→ **WORK REQUEST**
From the entries below, copy every line that holds the word "Unicode".

→ **RECORDS TO USE**
════════
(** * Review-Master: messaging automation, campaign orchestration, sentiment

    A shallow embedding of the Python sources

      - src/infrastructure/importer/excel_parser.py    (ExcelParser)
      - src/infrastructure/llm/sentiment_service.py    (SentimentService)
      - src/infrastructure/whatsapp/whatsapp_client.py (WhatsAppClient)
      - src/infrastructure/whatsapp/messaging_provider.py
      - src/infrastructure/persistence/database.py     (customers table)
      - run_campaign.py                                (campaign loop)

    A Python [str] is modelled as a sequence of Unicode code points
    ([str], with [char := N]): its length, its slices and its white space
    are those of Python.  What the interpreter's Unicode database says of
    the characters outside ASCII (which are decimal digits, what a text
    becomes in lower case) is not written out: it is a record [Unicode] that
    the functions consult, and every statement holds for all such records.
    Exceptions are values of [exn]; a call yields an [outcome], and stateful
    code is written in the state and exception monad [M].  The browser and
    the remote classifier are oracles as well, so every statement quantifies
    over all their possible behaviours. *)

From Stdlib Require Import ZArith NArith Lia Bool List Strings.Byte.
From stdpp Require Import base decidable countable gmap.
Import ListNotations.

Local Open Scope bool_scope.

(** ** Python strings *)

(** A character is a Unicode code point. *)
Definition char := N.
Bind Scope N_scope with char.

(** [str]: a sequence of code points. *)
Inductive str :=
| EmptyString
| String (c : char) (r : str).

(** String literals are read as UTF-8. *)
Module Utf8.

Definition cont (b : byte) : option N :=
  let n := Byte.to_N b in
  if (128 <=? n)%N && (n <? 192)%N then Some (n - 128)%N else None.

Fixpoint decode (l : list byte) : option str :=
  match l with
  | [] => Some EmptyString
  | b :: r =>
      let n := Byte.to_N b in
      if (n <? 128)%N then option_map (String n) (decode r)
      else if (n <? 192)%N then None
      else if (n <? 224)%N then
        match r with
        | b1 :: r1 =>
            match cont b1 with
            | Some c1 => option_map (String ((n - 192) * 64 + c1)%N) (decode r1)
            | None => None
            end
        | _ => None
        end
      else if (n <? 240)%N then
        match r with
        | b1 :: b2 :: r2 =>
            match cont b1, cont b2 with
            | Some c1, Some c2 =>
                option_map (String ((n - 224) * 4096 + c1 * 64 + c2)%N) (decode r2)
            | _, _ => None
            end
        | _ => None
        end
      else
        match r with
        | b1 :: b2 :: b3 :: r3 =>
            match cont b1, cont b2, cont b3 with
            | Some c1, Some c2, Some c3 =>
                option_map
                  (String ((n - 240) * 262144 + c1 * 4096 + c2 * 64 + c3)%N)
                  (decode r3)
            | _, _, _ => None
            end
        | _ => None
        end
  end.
════════
→ **TASK RESULT**
    A Python [str] is modelled as a sequence of Unicode code points
    are those of Python.  What the interpreter's Unicode database says of
    becomes in lower case) is not written out: it is a record [Unicode] that
(** A character is a Unicode code point. *)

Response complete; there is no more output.